(** C7, as amended.  [formatNumber] returns '0.00' for every input that is
    not a finite number.  For a finite [v] with |v| >= 1000000 it returns
    v / 1000000 rendered to two decimals with the suffix 'M', as long as
    this quotient is below 10^21 in magnitude; for 1000 <= |v| < 1000000
    it returns v / 1000 rendered to two decimals with the suffix 'K';
    otherwise it returns [v] rendered to two decimals.  Rendered to two
    decimals: the sign, the integer digits, the point and two digits of a
    number of hundredths nearest to the value. *)
Theorem formatNumber_cases :
  (forall value : Js.JsVal,
      (forall v, value = Js.JNumber v -> Js.isFinite v = false) ->
      Formatting.formatNumber value = "0.00"%string)
  /\ (forall v : float,
        Js.isFinite v = true ->
        (1000000 <=? PrimFloat.abs v) = true ->
        (PrimFloat.abs (v / 1000000) <? 1e21) = true ->
        exists n : Z,
          (0 <= n)%Z
          /\ Reference.nearestDecimal n 2 (v / 1000000)
          /\ Formatting.formatNumber (Js.JNumber v)
             = Reference.twoDecimals (v / 1000000 <? 0) n +:+ "M")
  /\ (forall v : float,
        Js.isFinite v = true ->
        (1000000 <=? PrimFloat.abs v) = false ->
        (1000 <=? PrimFloat.abs v) = true ->
        exists n : Z,
          (0 <= n)%Z
          /\ Reference.nearestDecimal n 2 (v / 1000)
          /\ Formatting.formatNumber (Js.JNumber v)
             = Reference.twoDecimals (v / 1000 <? 0) n +:+ "K")
  /\ (forall v : float,
        Js.isFinite v = true ->
        (1000000 <=? PrimFloat.abs v) = false ->
        (1000 <=? PrimFloat.abs v) = false ->
        exists n : Z,
          (0 <= n)%Z
          /\ Reference.nearestDecimal n 2 v
          /\ Formatting.formatNumber (Js.JNumber v)
             = Reference.twoDecimals (v <? 0) n).
Proof.
  unfold Formatting.formatNumber.
  split; [|split; [|split]].
  - intros value Hv. destruct value; try reflexivity.
    rewrite (Hv n eq_refl). reflexivity.
  - intros v Hfin Hm Hbelow. rewrite Hfin, Hm. cbn [negb].
    destruct (toFixed_two_decimals _ Hbelow) as [n [Hn [Hnear ->]]].
    exists n. split; [exact Hn|]. split; [exact Hnear | reflexivity].
  - intros v Hfin Hm Hk. rewrite Hfin, Hm, Hk. cbn [negb].
    destruct (toFixed_two_decimals _ (thousands_below_threshold v Hfin Hm))
      as [n [Hn [Hnear ->]]].
    exists n. split; [exact Hn|]. split; [exact Hnear | reflexivity].
  - intros v Hfin Hm Hk. rewrite Hfin, Hm, Hk. cbn [negb].
    destruct (toFixed_two_decimals _ (small_below_threshold v Hfin Hk))
      as [n [Hn [Hnear ->]]].
    exists n. split; [exact Hn|]. split; [exact Hnear | reflexivity].
Qed.

End ToFixed.
(** * SocialModel (src/model.py): the unrolled Social-LSTM graph and its loss

    A shallow embedding of the constructor [SocialModel.__init__]: the
    frame loop that threads the recurrent state through the decoder, the
    stacking of the per-frame predictions, and the loss of the
    "Calculate_loss" scope with its L2 weight regularisation.  The
    optimizer that follows the loss (lines 169 to 183) is not embedded.

    The graph is embedded by its denotation: every tensor is the value it
    takes for one dataset element and one assignment of the trainable
    variables.  Scalars are IEEE-754 binary32 numbers ([tf.float32]), with
    the operations of [SpecFloat]; reductions add from left to right.  The
    constructor is a function into [option]: [None] is a Python exception
    raised by an index out of range or by [tf.add_n] of no tensor.

    The helper, the pooling module, the position estimate and the loss
    function are parameters.  The class [SocialDecoder] is not part of the
    source file and is modelled from the specification.  Collaborators
    that draw random numbers are relations, and the runs of the
    constructor with them are derivations ([constructs]); on collaborators
    that are functions the runs are those of the function
    [SocialModel_init]. *)

From Stdlib Require Import ZArith String Ascii Bool Lia.
From Stdlib Require Import Floats.SpecFloat.
From stdpp Require Import base option list.

Local Open Scope Z_scope.

(** ** tf.float32 *)

Module Float32.

Definition float32 := spec_float.

(** binary32: 24 bits of mantissa, the infinities have exponent 128. *)
Definition prec : Z := 24.
Definition emax : Z := 128.

Definition zero : float32 := S754_zero false.
Definition add : float32 -> float32 -> float32 := SFadd prec emax.
Definition mul : float32 -> float32 -> float32 := SFmul prec emax.
Definition div : float32 -> float32 -> float32 := SFdiv prec emax.
Definition ltb : float32 -> float32 -> bool := SFltb.

(** [tf.cast(n, tf.float32)] of an integer tensor. *)
Definition of_Z (n : Z) : float32 := binary_normalize prec emax n 0 false.

Definition one : float32 := of_Z 1.
Definition two : float32 := of_Z 2.

Definition is_finite (x : float32) : bool :=
  match x with
  | S754_zero _ | S754_finite _ _ _ => true
  | S754_infinity _ | S754_nan => false
  end.

(** [tf.nn.relu]: [max(x, 0)]. *)
Definition relu (x : float32) : float32 := if ltb x zero then zero else x.

End Float32.

Import Float32.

:::::

- _TASK_
Which lines above hold the string "value"? Show each of them.

- _EXERCISE SOLUTION_
    number of hundredths nearest to the value. *)
  (forall value : Js.JsVal,
      (forall v, value = Js.JNumber v -> Js.isFinite v = false) ->
      Formatting.formatNumber value = "0.00"%string)
  - intros value Hv. destruct value; try reflexivity.
    The graph is embedded by its denotation: every tensor is the value it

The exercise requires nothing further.